Lemma map_nodes_total junk cpus node_ids : zlen junk = CMEM_MAX_CPUS -> forall n idx table, 0 <= idx -> idx + Z.of_nat n <= zlen node_ids -> zlen table = cpus ->
  exists table', map_nodes files junk node_ids n idx cpus table = Done table' /\ zlen table' = cpus.
Proof.
  intros Hj. induction n as [|n IH]; intros idx table Hi Hn Hl; cbn [map_nodes]; [by exists table|].
  destruct (rd_in_range node_ids idx) as [node ->]; [lia|]. cbn [mbind outcome_bind].
  destruct (map_node_total junk node cpus table Hj Hl) as (table1 & -> & Hl1). cbn [mbind outcome_bind]. apply IH; [lia|lia|done].
Qed.

Lemma numa_probe_total junk64 junk1024 : zlen junk64 = CMEM_MAX_NUMA_NODES -> zlen junk1024 = CMEM_MAX_CPUS ->
  exists t, cmem_numa_probe files calloc_ok junk64 junk1024 = Done t /\ topology_ok t.
Proof.
  intros H64 H1024. unfold cmem_numa_probe.
  assert (forall n, 0 < n -> topology_ok (unmapped n)) as Hun by done.
  destruct (read_line files _ 256) as [nl|] eqn:En; [|by eexists; split; [done|apply Hun]].
  destruct (parse_idlist_total nl junk64 CMEM_MAX_NUMA_NODES) as [->|(ids & out & -> & Hi & _ & Ho)];
    [done|done|by eapply files_fit|by eexists; split; [done|apply Hun]|].
  destruct (Z.leb_spec (zlen out) 0); [by eexists; split; [done|apply Hun]|].
  destruct (read_line files _ 1024) as [cl|] eqn:Ec; [|by eexists; split; [done|apply Hun]].
  destruct (parse_idlist_total cl junk1024 CMEM_MAX_CPUS) as [->|(cids & cout & -> & _ & _ & _)];
    [done|done|by eapply files_fit|by eexists; split; [done|apply Hun]|].
  destruct ((zlen cout <=? 0) || negb calloc_ok); [by eexists; split; [done|apply Hun]|].
  destruct (map_nodes_total junk1024 (zlen cout) ids H1024 (Z.to_nat (zlen out)) 0 (replicate (Z.to_nat (zlen cout)) 0)) as (table & -> & Hl);
    [done|lia|unfold zlen; rewrite length_replicate; lia|].
  cbn [mbind outcome_bind]. by exists (Topology (zlen out) (zlen cout) (Some table)).
Qed.

Lemma numa_node_count_run junk64 junk1024 g : zlen junk64 = CMEM_MAX_NUMA_NODES -> zlen junk1024 = CMEM_MAX_CPUS -> numa_ok g ->
  exists n g', cmem_numa_node_count files calloc_ok junk64 junk1024 g = Done (n, g') /\ 0 < n /\ g_numa_topo_init g' = true /\
    topology_ok (g_numa_topo g') /\ n = node_count (g_numa_topo g').
Proof.
  intros H64 H1024 Hg. unfold cmem_numa_node_count. destruct (g_numa_topo_init g) eqn:Ei; cbn [mbind outcome_bind].
  - pose proof (Hg Ei) as Ht. pose proof (topology_nodes _ Ht) as Hp. rewrite (proj2 (Z.ltb_lt _ _) Hp). eexists _, g. by split_and!.
  - destruct (numa_probe_total junk64 junk1024 H64 H1024) as (t & -> & Ht). cbn [mbind outcome_bind g_numa_topo].
    pose proof (topology_nodes t Ht) as Hp. rewrite (proj2 (Z.ltb_lt _ _) Hp). eexists _, (NumaState t true). by split_and!.
Qed.

(** On any files (numbers that fit a [long] apart) the topology queries terminate, stay
    inside the stack arrays and the calloc'ed map, report at least one node, and leave a
    topology whose map has exactly [cpu_count] entries. *)
Theorem numa_query_safe junk64 junk1024 cpu g : zlen junk64 = CMEM_MAX_NUMA_NODES -> zlen junk1024 = CMEM_MAX_CPUS -> numa_ok g ->
  (exists n g', cmem_numa_node_count files calloc_ok junk64 junk1024 g = Done (n, g') /\ 0 < n /\ numa_ok g') /\
  (exists node g', cmem_cpu_to_node files calloc_ok junk64 junk1024 cpu g = Done (node, g') /\ numa_ok g').
Proof.
  intros H64 H1024 Hg. destruct (numa_node_count_run junk64 junk1024 g H64 H1024 Hg) as (n & g' & Hr & Hn & Hi & Ht & _).
  assert (numa_ok g') as Hok by (intros _; exact Ht).
  split; [by exists n, g'|]. unfold cmem_cpu_to_node. destruct (Z.ltb_spec cpu 0); [by exists 0, g|]. rewrite Hr. cbn [mbind outcome_bind].
  pose proof (topology_map _ Ht) as Hm. destruct (cpu_to_node (g_numa_topo g')) as [table|]; [|by exists 0, g'].
  destruct (Z.leb_spec (cpu_count (g_numa_topo g')) cpu); [by exists 0, g'|].
  destruct (rd_in_range table cpu) as [node ->]; [lia|]. by exists node, g'.
Qed.

End Safety.

(** A machine with two nodes and four cpus, as sysfs describes it. *)
Definition two_nodes (path : string) : option text :=
  if String.eqb path "/sys/devices/system/node/online" then Some (chars "0-1" ++ [10])
  else if String.eqb path "/sys/devices/system/cpu/possible" then Some (chars "0-3" ++ [10])
  else if String.eqb path "/sys/devices/system/node/node0/cpulist" then Some (chars "0-1" ++ [10])
  else if String.eqb path "/sys/devices/system/node/node1/cpulist" then Some (chars "2-3" ++ [10])
  else None.

Lemma read_line_fit files p : (forall path content, files path = Some content -> p content = true) ->
  (forall content size line, p content = true -> fgets size content = Some line -> numbers_fit (c_string line) = true) ->
  forall path size line, read_line files path size = Some line -> numbers_fit line = true.
Proof.
  intros Hp Hl path size line. unfold read_line. destruct (files path) as [content|] eqn:Ef; [|done]. cbn.
  destruct (fgets size content) as [l|] eqn:Eg; [|done]. cbn. intros [= <-]. by eapply Hl; [eapply Hp|].
Qed.

(** Short texts have short numbers. *)
Lemma digits_value_bound ds : Forall (fun c => is_digit c = true) ds -> digits_value ds < 10 ^ Z.of_nat (length ds).
Proof.
  intros Hd. unfold digits_value. cut (forall a k, 0 <= k -> a < 10 ^ k -> fold_left (fun a c => a * 10 + (c - 48)) ds a < 10 ^ (k + Z.of_nat (length ds))).
  { intros H. specialize (H 0 0 ltac:(lia) ltac:(done)). by rewrite Z.add_0_l in H. }
  induction Hd as [|c ds Hc _ IH]; cbn [fold_left length]; intros a k Hk Ha; [by rewrite Z.add_0_r|].
  replace (k + Z.of_nat (S (length ds))) with ((k + 1) + Z.of_nat (length ds)) by lia. apply IH; [lia|].
  rewrite Z.pow_add_r by lia. unfold is_digit in Hc. lia.
Qed.

Lemma span_digits_all s : Forall (fun c => is_digit c = true) (fst (span_digits s)) /\ (length (fst (span_digits s)) <= length s)%nat.
Proof.
  induction s as [|c s [IH1 IH2]]; cbn [span_digits]; [by split; [constructor|]|]. destruct (is_digit c) eqn:E; [|cbn; split; [constructor|lia]].
  destruct (span_digits s) as [ds r]. cbn in *. split; [by constructor|lia].
Qed.

Lemma strtol_short s : (length s <= 18)%nat -> fst (strtol s) < LONG_MAX.
Proof.
  intros Hs. assert (length (snd (sign (skip_spaces s))) <= length s)%nat as Ht.
  { destruct (skip_spaces_suffix s) as [p Hp]. destruct (sign_suffix (skip_spaces s)) as [q Hq].
    apply (f_equal length) in Hp, Hq. rewrite length_app in Hp, Hq. lia. }
  unfold strtol. destruct (sign (skip_spaces s)) as [neg t]. cbn [snd] in Ht.
  pose proof (span_digits_all t) as [Hd Hl]. destruct (span_digits t) as [ds r]. cbn [fst] in Hd, Hl.
  destruct ds as [|d ds]; [done|]. pose proof (digits_value_bound _ Hd) as Hb. pose proof (digits_value_nonneg _ Hd).
  assert (10 ^ Z.of_nat (length (d :: ds)) <= 10 ^ 18) by (apply Z.pow_le_mono_r; lia).
  change (10 ^ 18) with 1000000000000000000 in *. cbn [fst]. unfold LONG_MAX, LONG_MIN. destruct neg; lia.
Qed.

Lemma numbers_fit_short s : (length s <= 18)%nat -> numbers_fit s = true.
Proof.
  induction s as [|c s IH]; intros Hs; [done|]. cbn [numbers_fit tails forallb]. unfold numbers_fit in IH. rewrite IH by (cbn in Hs; lia).
  rewrite andb_true_r. apply Z.ltb_lt, strtol_short, Hs.
Qed.

Lemma length_take_line n s : (length (take_line n s) <= length s)%nat.
Proof. revert s. induction n as [|n IH]; intros [|c s]; cbn; [lia..|]. destruct (c =? 10); cbn; [lia|]. specialize (IH s). lia. Qed.

Lemma length_c_string s : (length (c_string s) <= length s)%nat.
Proof. induction s as [|c s IH]; cbn; [lia|]. destruct (c =? 0); cbn; lia. Qed.

Lemma short_files files : (forall path content, files path = Some content -> (length content <= 18)%nat) ->
  forall path size line, read_line files path size = Some line -> numbers_fit line = true.
Proof.
  intros Hs. apply (read_line_fit files (fun s => (length s <=? 18)%nat)).
  - intros path content Hp. apply Nat.leb_le. by eapply Hs.
  - intros content size line Hc Hg. apply Nat.leb_le in Hc. destruct content as [|c content]; [done|]. cbn [fgets] in Hg.
    injection Hg as <-. apply numbers_fit_short. etrans; [apply length_c_string|]. by etrans; [apply length_take_line|].
Qed.

Lemma two_nodes_short path content : two_nodes path = Some content -> (length content <= 18)%nat.
Proof. unfold two_nodes. repeat (destruct (String.eqb _ _); [intros [= <-]; cbn; lia|]). done. Qed.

━━━━━━

> [What the exercise asks] Find the lines above that hold "with", then copy each of them.

> [Written response]
(** A machine with two nodes and four cpus, as sysfs describes it. *)
  replace (k + Z.of_nat (S (length ds))) with ((k + 1) + Z.of_nat (length ds)) by lia. apply IH; [lia|].
  change (10 ^ 18) with 1000000000000000000 in *. cbn [fst]. unfold LONG_MAX, LONG_MIN. destruct neg; lia.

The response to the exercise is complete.